Coupled transport-reaction modeling of the long-term interaction between iron, bentonite and Callovo-Oxfordian claystone in radioactive waste confinement systems

Abstract

Appropriate geological disposals are required to manage the high level and intermediate level long lived radioactive waste. Several concepts have been developed in a number of nations. In France, different concepts have been investigated successively with time by Andra: either the steel waste package for vitrified waste was separated from the host rock (Callovo-Oxfordian (COx) claystone) by a bentonite engineered barrier or in the actual design, is in direct contact with the COx claystone. The long term interactions of the geological groundwater and steel overpack with the bentonite and/or claystone barriers were carried out by using the Kirmat 1D reactive transport code.
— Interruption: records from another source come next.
(** Two calls answered in reverse order: each future receives the
    result sent under its own id. *)
Example scenario_reverse_order :
  let c1 := snd (client.read_frame loads str_stub "result for 2" two_in_flight) in
  let c2 := snd (client.read_frame loads str_stub "result for 1" c1) in
  client.heap c2 !! 0%nat = Some (client.Result (JObj [("hash", JStr "h1")])) /\
  client.heap c2 !! 1%nat = Some (client.Result (JObj [])) /\
  client._pending c2 = ∅.
Proof. by repeat split. Qed.

(** A frame that is valid JSON but not an object has no [get]: the
    exception leaves the loop. *)
Example scenario_array_frame :
  client.read_frame loads str_stub "an array" one_in_flight =
    (Raise (AttributeError "'list' object has no attribute 'get'"),
     one_in_flight).
Proof. reflexivity. Qed.

(** [test_idempotent_for_nonexistent_agent], with another tenant
    registered. *)
Lemma remove_absent_agent_is_noop_witness :
  provisioner._remove_agent_from_config mock "tenant-acme"
    (at_gateway (gateway_with [entry "tenant-other"])) =
    (Ret tt,
     {| provisioner.remote := gateway_with [entry "tenant-other"];
        provisioner.calls := [provisioner.ConfigGet] |}).
Proof.
  apply (remove_absent_agent_is_noop mock
           (at_gateway (gateway_with [entry "tenant-other"]))
           {| provisioner.OpenClawConfigSnapshot.config :=
                _config (gateway_with [entry "tenant-other"]);
              provisioner.OpenClawConfigSnapshot.hash := "hash-1" |}
           (gateway_with [entry "tenant-other"])
           [("list", JList [entry "tenant-other"])]
           [entry "tenant-other"] "tenant-acme").
  - reflexivity.
  - reflexivity.
  - constructor; [|constructor]. split.
    + eexists. reflexivity.
    + intros (d & Hd & Hid). injection Hd as <-. discriminate Hid.
Defined.
(** How a run of the sliver tool ends: with a polygon of bad geometry it
    fails and writes nothing; without, it succeeds and writes both layers
    from the flagged locations, ordered by angle. *)
Lemma sliver_output (rows : list Row) (minAngle : Z) :
  let out := ProcessLayer rows minAngle in
  let discovered := flat_map (flagged_in_row minAngle) rows in
  (filter bad_geometry rows <> []
   /\ returned out = false /\ lineRows out = [] /\ pointRows out = [])
  \/ (filter bad_geometry rows = []
      /\ returned out = true
      /\ messages out = log (read_rows minAngle rows)
      /\ exists written,
           lineRows out = map line_row written
           /\ pointRows out = map point_row written
           /\ Permutation written discovered).
Proof.
  intros out discovered.
  destruct (read_rows_spec minAngle rows) as (Hc & Hv & Hb).
  cbn zeta in Hc, Hv, Hb.
  destruct (written_spec _ Hc) as (written & Hl & Hp & _ & _).
  rewrite Hv in Hp. fold discovered in Hp.
  unfold out, ProcessLayer. rewrite Hb.
  destruct (filter bad_geometry rows) as [|r bad] eqn:Hf.
  - right. split; [reflexivity|].
    change (0 <? List.length (map (fun row : Row => str (fst row)) []))%nat
      with false. cbv iota.
    destruct (0 <? List.length (dLines (read_rows minAngle rows)))%nat eqn:Hlen.
    + rewrite Hl. cbn. repeat split. now exists written.
    + cbn. repeat split. exists []. repeat split.
      apply Nat.ltb_ge in Hlen.
      assert (Hd : discovered = []).
      { unfold discovered. rewrite <- Hv. unfold values.
        destruct (dLines (read_rows minAngle rows));
          [reflexivity|cbn in Hlen; lia]. }
      rewrite Hd. constructor.
  - left. split; [discriminate|]. cbn. auto.
Qed.

(** The run succeeds exactly when no polygon has bad geometry. *)
Theorem sliver_returns (rows : list Row) (minAngle : Z) :
  returned (ProcessLayer rows minAngle) = true
  <-> filter bad_geometry rows = [].
Proof.
  destruct (sliver_output rows minAngle) as [(Hb & Hr & _)|(Hb & Hr & _)];
    rewrite Hr; split; intros H; try reflexivity; try discriminate;
    try exact Hb; contradiction.
Qed.

(** Every line written is a flagged location of an input polygon: three
    vertices at consecutive positions of the list walked for that polygon,
    its identifier, and the angle evaluated there, which is at most
    [minAngle]. *)
Theorem sliver_lines_are_slivers (rows : list Row) (minAngle : Z) (r : LineRow) :
  In r (lineRows (ProcessLayer rows minAngle)) ->
  exists row g pntList i t,
    In row rows /\ snd row = Some g
    /\ walk (parts g) [] = inr pntList
    /\ (i < List.length pntList - 2)%nat
    /\ triple pntList i = inr t
    /\ fst (GetAngleFromPoints pntList i) <= minAngle
    /\ r = line_row (t, fst row, fst (GetAngleFromPoints pntList i)).
Proof.
  intros Hin.
  destruct (sliver_output rows minAngle)
    as [(_ & _ & Hl & _)|(_ & _ & _ & written & Hl & _ & Hp)];
    rewrite Hl in Hin; [contradiction|].
  apply in_map_iff in Hin as (d & <- & Hd).
  eapply Permutation_in in Hd; [|exact Hp].
  apply in_flat_map in Hd as (row & Hrow & Hd).
  unfold flagged_in_row in Hd.
  destruct (snd row) as [g|] eqn:Eg; [|contradiction].
  destruct (0 <? partCount g); [|contradiction].
  destruct (walk (parts g) []) as [e|pntList] eqn:Ew; [contradiction|].
  apply in_flagged in Hd as (i & t & Hi & Ht & Hle & ->).
  exists row, g, pntList, i, t. apply in_seq in Hi.
  repeat split; try assumption; lia.
Qed.

(** The two layers go together: the point rows are as many as the line
    rows and in the same order, each point the middle vertex of its line,
    with the same polygon identifier and the angle as text with a degree
    sign. *)
Theorem sliver_points_match_lines (rows : list Row) (minAngle : Z) :
  let out := ProcessLayer rows minAngle in
  Forall2 (fun (lr : LineRow) (pr : PointRow) =>
             exists p0 p1 p2,
               fst (fst lr) = [p0; p1; p2]
               /\ pr = (p1, snd (fst lr), (str (snd lr) ++ degree_sign)%string))
          (lineRows out) (pointRows out).
Proof.
  intros out.
  destruct (sliver_output rows minAngle)
    as [(_ & _ & Hl & Hp)|(_ & _ & _ & written & Hl & Hp & _)];
    fold out in Hl, Hp; rewrite Hl, Hp; [constructor|].
  clear. induction written as [|[[[[p0 p1] p2] fid] a] written IH];
    constructor; [|exact IH].
  exists p0, p1, p2. split; reflexivity.
Qed.

End SliverCount.

Lemma sliver_lines_are_slivers_witness :
  exists row g pntList i t,
    In row order_rows /\ snd row = Some g
    /\ SliverFinder.walk (parts g) [] = inr pntList
    /\ (i < List.length pntList - 2)%nat
    /\ SliverFinder.triple pntList i = inr t
    /\ fst (SliverFinder.GetAngleFromPoints (libm := sample_libm) pntList i) <= 90
    /\ ([(10, 0); (10, 10); (10, 10)]%float, 4, 0)
       = SliverFinder.line_row
           (t, fst row,
            fst (SliverFinder.GetAngleFromPoints (libm := sample_libm) pntList i)).
Proof.
  apply (@sliver_lines_are_slivers sample_libm order_rows 90).
  vm_compute. left. reflexivity.
Defined.

(** ** More on the segment tool: minimum, table, flags *)

Section SegmentMore.
Context {libm : Libm}.

Import VertexProblems.

Lemma measure_iSeg (fid : Z) (minDist : float) (p0 p1 : Point) (st : State) :
  iSeg (measure fid minDist p0 p1 st)
  = option_map (fun s => if (distance (p0, p1) <? s)%float
                         then distance (p0, p1) else s) (iSeg st).
Proof.
  unfold measure, distance. cbn zeta.
  destruct (libm_hypot (fst p0 - fst p1) (snd p0 - snd p1) <? minDist)%float;
    cbn [iSeg]; destruct (iSeg st) as [s|]; cbn [option_map];
    try reflexivity;
    destruct (libm_hypot (fst p0 - fst p1) (snd p0 - snd p1) <? s)%float;
    reflexivity.
Qed.

Lemma option_map_running_min (ds1 ds2 : list float) (o : option float) :
  option_map (running_min ds2) (option_map (running_min ds1) o)
  = option_map (running_min (ds1 ++ ds2)) o.
Proof.
  destruct o; cbn; [|reflexivity]. unfold running_min.
  now rewrite fold_left_app.
Qed.

Lemma scan_part_from_iSeg (fid : Z) (minDist : float) (part : Part) :
  forall (p : Point) (st : State),
    iSeg (scan_part fid minDist part [p] st)
    = option_map (running_min (map distance (pairs (p :: ring part))))
                 (iSeg st).
Proof.
  induction part as [|[q|] rest IH]; intros p st.
  - cbn. now destruct (iSeg st).
  - cbn [scan_part app ring pairs map]. rewrite IH, measure_iSeg.
    destruct (iSeg st); reflexivity.
  - cbn. now destruct (iSeg st).
Qed.

Lemma scan_part_iSeg (fid : Z) (minDist : float) (part : Part) (st : State) :
  iSeg (scan_part fid minDist part [] st)
  = option_map (running_min (segment_lengths part)) (iSeg st).
Proof.
  unfold segment_lengths. destruct part as [|[p|] rest].
  - cbn. now destruct (iSeg st).
  - cbn [scan_part app]. apply scan_part_from_iSeg.
  - cbn. now destruct (iSeg st).
Qed.

(** The minimum kept while walking a polygon is the smallest of the seed
    and the lengths of all its segments, whatever [minDist] is. *)
Theorem scan_parts_minimum (fid : Z) (minDist : float) (ps : list Part) :
  forall st st',
    scan_parts fid minDist ps st = inr st' ->
    iSeg st' = option_map (running_min (flat_map segment_lengths ps)) (iSeg st).
Proof.
  induction ps as [|part ps IH]; intros st st' Hs.
  - cbn in Hs. injection Hs as <-. cbn. now destruct (iSeg st).
  - cbn [scan_parts] in Hs. destruct part as [|x part]; [discriminate|].
    rewrite (IH _ _ Hs), scan_part_iSeg. cbn [flat_map].
    apply option_map_running_min.
Qed.

(** The same from a bound seed, as the loop body uses it. *)
Lemma scan_parts_seeded (fid : Z) (minDist : float) (ps : list Part) :
  forall st st' seed,
    scan_parts fid minDist ps st = inr st' ->
    iSeg st = Some seed ->
    iSeg st' = Some (running_min (flat_map segment_lengths ps) seed).
Proof.
  induction ps as [|part ps IH]; intros st st' seed Hs Hseed.
  - cbn in Hs. injection Hs as <-. exact Hseed.
  - cbn [scan_parts] in Hs. destruct part as [|x part]; [discriminate|].
    pose proof (scan_part_iSeg fid minDist (x :: part) st) as Hp.
    rewrite Hseed in Hp. cbn [option_map] in Hp.
    rewrite (IH _ _ _ Hs Hp). cbn [flat_map]. f_equal.
    unfold running_min. now rewrite fold_left_app.
Qed.

(** What the loop body does with a well-formed polygon. *)
Lemma read_row_describes (theUnits : string) (minDist : float) (st : State)
    (row : Row) (r : StatsRow) :
  describes theUnits row r ->
  exists st',
    read_row theUnits minDist st row = Continue st'
    /\ statsRows st' = statsRows st ++ [r].
Proof.
  intros (g & acres & Hf & Hne & Hz & Ha & ->).
  unfold read_row. rewrite Hf.
  destruct (scan_parts_spec (fid row) minDist (parts g) Hne
              (enter (fid row) g st))
    as (st1 & Hs & _ & (Hrows & _ & _ & Hn & Hc)).
  rewrite Hs.
  pose proof (scan_parts_seeded _ _ _ _ _ _ Hs eq_refl) as Hmin.
  unfold write_stats. rewrite Ha, Hn, Hc, Hmin.
  cbn [enter iPnts iSeg iPartCnt].
  unfold float_div. rewrite Hz.
  eexists. split; [reflexivity|].
  cbn [statsRows]. rewrite Hrows. reflexivity.
Qed.
(** With a response to take, the loop of [request] starts with a call of
    the transport; what follows adds no call of [get]. *)
Lemma loop_calls_first (fuel : nat) (st : Client.retry_state) (r : response)
    (rest : list response) (tr : list event) :
  ∃ evs,
    trace (snd (Client.loop (S fuel) method url ro options st
                  {| server := r :: rest; trace := tr |}))
    = tr ++ Transport method url ro :: evs
    ∧ gets evs = [].
Proof.
  set (w1 := {| server := rest; trace := tr ++ [Transport method url ro] |}).
  assert (Hq : quiet w1 (snd (Client.loop (S fuel) method url ro options st
                                {| server := r :: rest; trace := tr |}))).
  { cbn [Client.loop]. unfold bind at 1, Client.iteration, Client.try_body.
    unfold bind at 1, Client.transport at 1. cbn [server trace]. fold w1.
    match goal with |- context [match ?c w1 with _ => _ end] =>
      assert (Hc : quiet w1 (snd (c w1)));
      [|destruct (c w1) as [[v|e| |] w2]; cbn [snd] in Hc |- *]
    end.
    - destruct (STATUS_MAP !! Some (status_code r)); [apply calm_lift|].
      apply calm_bind; [apply calm_lift|]. intros full.
      apply calm_bind; [apply calm_lift|]. intros body.
      destruct (truthy full); [apply calm_ret|apply calm_lift].
    - exact Hc.
    - destruct (Client.is_retryable e); [|exact Hc].
      eapply quiet_trans; [exact Hc|].
      match goal with |- quiet w2 (snd (let (_, _) := ?c w2 in _)) =>
        pose proof (calm_bind c
                      (λ x, match x with
                            | inl v => ret v
                            | inr st' => Client.loop fuel method url ro options st'
                            end)) as Hb
      end.
      unfold calm, bind in Hb. apply Hb.
      + apply calm_bind; [apply calm_handler|]. intros st'. apply calm_ret.
      + intros [v|st']; [apply calm_ret|apply calm_loop].
    - exact Hc.
    - exact Hc. }
  destruct Hq as [(evs & Ht & Hg) _]. exists evs. rewrite Ht. unfold w1.
  cbn [trace]. rewrite <- app_assoc. split; [reflexivity|exact Hg].
Qed.

End FirstCall.

(** The API options in query-string form hold no [offset]. *)
Lemma api_options_no_offset (self : Client.t) (options api : dict) :
  Client._parse_api_options self options true = Ok api → api !! "offset" = None.
Proof.
  unfold Client._parse_api_options. rewrite api_options_fold.
  destruct (query_form (_ !! "expand")) as [expand| | |]; try discriminate.
  destruct (query_form (_ !! "fields")) as [fields| | |]; try discriminate.
  destruct (query_form (_ !! "pretty")) as [pretty| | |]; try discriminate.
  cbn [rbind]. intros Heq. inversion Heq; subst.
  destruct pretty, fields, expand; cbn [put_entry];
    rewrite ?lookup_insert_ne by discriminate; apply lookup_empty.
Qed.

Section Calls.
Context `{ErrorModule}.
Variables (self : Client.t) (base : string).

(** The calls of [get] when the server has a response to give: the first
    goes to the base URL followed by the path, the later ones are retries of
    it, and [params] is the merged query with its booleans serialised. *)
Lemma get_calls (p : string) (query options : dict) (r : response)
    (rest : list response) (tr : list event) :
  fetches self options base →
  ∃ api ro evs,
    Client._parse_api_options self options true = Ok api
    ∧ trace (snd (Client.get self (VStr p) query options
                    {| server := r :: rest; trace := tr |}))
      = tr ++ Get (VStr p) query options :: Transport "get" (base +:+ p) ro :: evs
    ∧ gets evs = []
    ∧ (∀ call, call ∈ transports evs → call = ("get", base +:+ p, ro))
    ∧ ro !! "params"
      = Some (VDict (Client.dumps_bool <$> query_of_get self api query options)).
Proof.
  intros [[api Hapi] _ Hcall Hbase [configured Hretries] [delay Hdelay]].
  set (sent := <["params" := VDict (query_of_get self api query options)]> options).
  set (w1 := {| server := r :: rest; trace := tr ++ [Get (VStr p) query options] |}).
  assert (Hget : Client.get self (VStr p) query options
                   {| server := r :: rest; trace := tr |}
                 = Client.request self "get" (VStr p) sent w1).
  { rewrite (get_unfold self (VStr p) query options api _ Hapi), Hcall.
    reflexivity. }
  assert (Hother : ∀ key, key ≠ "params" →
            Client._merge_options self [sent] !! key
            = Client._merge_options self [options] !! key).
  { intros key Hkey. rewrite !merge_options_lookup. unfold sent.
    rewrite lookup_insert_ne by congruence. reflexivity. }
  destruct (parse_request_options_dict self (Client._merge_options self [sent])
              (query_of_get self api query options)) as (ro & Hro & Hparams).
  { rewrite merge_options_again, merge_options_lookup. unfold sent.
    rewrite lookup_insert_eq. reflexivity. }
  assert (Hres : resolves self sent (VStr p) (base +:+ p) configured delay ro).
  { split.
    - unfold getitem. rewrite Hother, Hbase by discriminate. reflexivity.
    - rewrite Hother by discriminate. exact Hretries.
    - rewrite Hother by discriminate. exact Hdelay.
    - exact Hro. }
  destruct (loop_calls_first "get" (base +:+ p) ro (Client._merge_options self [sent])
              (length rest)
              {| Client.retries := initial_retries configured;
                 Client.retry_delay := delay |} r rest
              (tr ++ [Get (VStr p) query options])) as (evs & Ht & Hg).
  destruct (request_transports self "get" (VStr p) sent w1)
    as (n & url' & ro' & Hcalls & _).
  rewrite (request_resolved self "get" (VStr p) sent (base +:+ p) configured delay ro
             Hres) in Hcalls.
  exists api, ro, evs. rewrite Hget.
  rewrite (request_resolved self "get" (VStr p) sent (base +:+ p) configured delay ro
             Hres).
  unfold w1 in Hcalls |- *. cbn [server length] in Hcalls |- *.
  rewrite Ht in Hcalls |- *. cbn [trace] in Hcalls.
  split_and!; [exact Hapi|rewrite <- app_assoc; reflexivity|exact Hg| |exact Hparams].
  rewrite transports_app in Hcalls. apply app_inv_head in Hcalls.
  change (transports (Transport "get" (base +:+ p) ro :: evs))
    with (("get", base +:+ p, ro) :: transports evs) in Hcalls.
  destruct n as [|n]; [discriminate|].
  cbn [replicate] in Hcalls. inversion Hcalls; subst.
  intros call Hin. match goal with Heq : transports evs = _ |- _ =>
    rewrite Heq in Hin end.
  apply elem_of_replicate in Hin. tauto.
Qed.

End Calls.

Lemma query_of_get_lookup (self : Client.t) (api query options : dict) (key : string) :
  query_of_get self api query options !! key
  = match query !! key with
    | Some v => Some v
    | None =>
        match api !! key with
        | Some v => Some v
        | None => Client._parse_query_options self options !! key
        end
    end.
Proof.
  unfold query_of_get, _merge, update; simpl.
  rewrite !lookup_union, lookup_empty.
  destruct (query !! key), (api !! key),
    (Client._parse_query_options self options !! key); reflexivity.
Qed.

(** C8, where the code departs from it.  With a live cursor the step
    drops [offset] from the options it carries and makes one call of [get],
    for the path of the cursor with an empty query; the request goes to the
    base URL followed by that path, its parameters come from the options
    alone, and the cursor becomes the [next_page] of the envelope returned.
    But [get] merges the options of the client under the carried ones
    again: the [offset] the request sends is the one of the client itself.
    Nothing is sent when the client has none, whatever [offset] the call
    had set; an [offset] given to the constructor of the client is sent
    with every request that follows a cursor.  The first step, taken before
    there is any cursor, requests the path the iterator was built with,
    under its query. *)
Theorem cursor_step_sends_client_offset `{ErrorModule} (self : _PageIterator.t)
    (base : string) (r : response) (rest : list response) (tr : list event) :
  (∀ (cur : dict) (p : string),
     _PageIterator.next_page self = VDict cur →
     cur !! "path" = Some (VStr p) →
     fetches (_PageIterator.client self)
       (delete "offset" (_PageIterator.options self)) base →
     ∃ api ro sent evs,
       trace (snd (_PageIterator.__next__ self
                     {| server := r :: rest; trace := tr |}))
       = tr ++ Get (VStr p) ∅ (delete "offset" (_PageIterator.options self))
            :: Transport "get" (base +:+ p) ro :: evs
       ∧ gets evs = []
       ∧ (∀ call, call ∈ transports evs → call = ("get", base +:+ p, ro))
       ∧ Client._parse_api_options (_PageIterator.client self)
           (delete "offset" (_PageIterator.options self)) true = Ok api
       ∧ ro !! "params" = Some (VDict sent)
       ∧ (∀ key,
            sent !! key
            = Client.dumps_bool
                <$> match api !! key with
                    | Some v => Some v
                    | None =>
                        Client._parse_query_options (_PageIterator.client self)
                          (delete "offset" (_PageIterator.options self)) !! key
                    end)
       ∧ sent !! "offset"
         = Client.dumps_bool
             <$> Client.options (_PageIterator.client self) !! "offset"
       ∧ _PageIterator.options
           (snd (fst (_PageIterator.__next__ self
                        {| server := r :: rest; trace := tr |})))
         = delete "offset" (_PageIterator.options self)
       ∧ (∀ entries w',
            Client.get (_PageIterator.client self) (VStr p) ∅
              (delete "offset" (_PageIterator.options self))
              {| server := r :: rest; trace := tr |}
            = (Ok (VDict entries), w') →
            _PageIterator.__next__ self {| server := r :: rest; trace := tr |}
            = (getitem entries "data",
               _PageIterator.set_next_page
                 (_PageIterator.set_options self
                    (delete "offset" (_PageIterator.options self)))
                 (default VNone (entries !! "next_page")),
               w')))
  ∧ (∀ (p : string),
       _PageIterator.next_page self = VBool false →
       _PageIterator.path self = VStr p →
       fetches (_PageIterator.client self) (_PageIterator.options self) base →
       ∃ ro sent evs,
         trace (snd (_PageIterator.__next__ self
                       {| server := r :: rest; trace := tr |}))
         = tr ++ Get (VStr p) (_PageIterator.query self) (_PageIterator.options self)
              :: Transport "get" (base +:+ p) ro :: evs
         ∧ gets evs = []
         ∧ (∀ call, call ∈ transports evs → call = ("get", base +:+ p, ro))
         ∧ ro !! "params" = Some (VDict sent)
         ∧ (∀ key v, _PageIterator.query self !! key = Some v →
                     sent !! key = Some (Client.dumps_bool v))).
Proof.
  set (w := {| server := r :: rest; trace := tr |}). split.
  - intros cur p Hcur Hp Hfetches.
    set (carried := delete "offset" (_PageIterator.options self)) in *.
    assert (Hlive : _PageIterator.next_page self ≠ VNone)
      by (rewrite Hcur; discriminate).
    destruct (step_fetches self w Hlive) as [Hw Ho].
    pose proof (cursor_fetch self cur (VStr p) w Hcur Hp
                  (fetches_step _ _ _ Hfetches)) as Hfetch.
    fold carried in Hfetch.
    destruct (get_calls (_PageIterator.client self) base p ∅ carried r rest tr
                Hfetches) as (api & ro & evs & Hapi & Ht & Hg & Hcalls & Hparams).
    fold w in Ht.
    assert (Hsent : ∀ key,
              (Client.dumps_bool
                 <$> query_of_get (_PageIterator.client self) api ∅ carried) !! key
              = Client.dumps_bool
                  <$> match api !! key with
                      | Some v => Some v
                      | None =>
                          Client._parse_query_options (_PageIterator.client self)
                            carried !! key
                      end).
    { intros key. rewrite lookup_fmap, query_of_get_lookup, lookup_empty.
      reflexivity. }
    exists api, ro,
      (Client.dumps_bool <$> query_of_get (_PageIterator.client self) api ∅ carried),
      evs.
    split_and!.
    + rewrite Hw, Hfetch.
      destruct (Client.get (_PageIterator.client self) (VStr p) ∅ carried w)
        as [out w']. exact Ht.
    + exact Hg.
    + exact Hcalls.
    + exact Hapi.
    + exact Hparams.
    + exact Hsent.
    + rewrite Hsent, (api_options_no_offset _ _ _ Hapi).
      unfold Client._parse_query_options, Client._select_options.
      rewrite select_lookup, bool_decide_eq_true_2 by (repeat constructor).
      rewrite merge_options_lookup. unfold carried.
      rewrite lookup_delete_eq. reflexivity.
    + rewrite Ho, Hfetch.
      destruct (Client.get (_PageIterator.client self) (VStr p) ∅ carried w)
        as [out w']. reflexivity.
    + intros entries w' Hget. unfold _PageIterator.__next__.
      rewrite Hcur. cbn [eq_None negb]. rewrite Hfetch, Hget. reflexivity.
  - intros p Hstart Hpath Hfetches.
    assert (Hlive : _PageIterator.next_page self ≠ VNone)
      by (rewrite Hstart; discriminate).
    destruct (step_fetches self w Hlive) as [Hw _].
    pose proof (first_fetch self w Hstart (fetches_step _ _ _ Hfetches)) as Hfetch.
    rewrite Hpath in Hfetch.
    destruct (get_calls (_PageIterator.client self) base p (_PageIterator.query self)
                (_PageIterator.options self) r rest tr Hfetches)
      as (api & ro & evs & Hapi & Ht & Hg & Hcalls & Hparams).
    fold w in Ht.
    exists ro,
      (Client.dumps_bool
         <$> query_of_get (_PageIterator.client self) api (_PageIterator.query self)
               (_PageIterator.options self)),
      evs.
    split_and!.
    + rewrite Hw, Hfetch.
      destruct (Client.get (_PageIterator.client self) (VStr p)
                  (_PageIterator.query self) (_PageIterator.options self) w)
        as [out w']. exact Ht.
    + exact Hg.
    + exact Hcalls.
    + exact Hparams.
    + intros key v Hkey. rewrite lookup_fmap, query_of_get_lookup, Hkey.
      reflexivity.
Qed.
Three different modeling approaches with the (T, t) conditions expected in the repository were implemented to (i) investigate the influence of the surface area of the primary minerals and the diffusion coefficient on the evolution of the iron–bentonite system and to (ii) compare the reactivity of the iron–bentonite and iron–COx claystone systems.For the iron–bentonite interactions, the simulated results showed significant differences depending on the different hypotheses used to calculate surface areas for minerals. When different sizes of mineral particles are assumed to estimate the surface areas of primary minerals, the system explored a larger change in porosity and more intense mineralogical modifications in the zone close to the bentonite/steel overpack interface. This result is likely related to the lower diffusion of aqueous corrosion products through the bentonite barrier. The comparison between iron–bentonite and iron–COx claystone interactions confirmed a clear different behavior of reactivity. For the iron–bentonite the alteration concerns two zones in direct contact with the geological groundwater and steel overpack but for the iron–COx claystone the mineralogical modifications are predicted to occur in the whole medium. The mineralogical evolution of the COx claystone barrier is mainly impacted by the dissolution of primary minerals, especially for total transformation of interstratified illite/smectite (I-Sm) and formation of secondary minerals such as illite and berthierine-FeII. The modeling results obtained from the sensitivity test showed a significant impact of the diffusion parameter on the evolution of the COx barrier, especially the changes in pH, porosity and the mineralogical modification of the zone in contact with the steel container.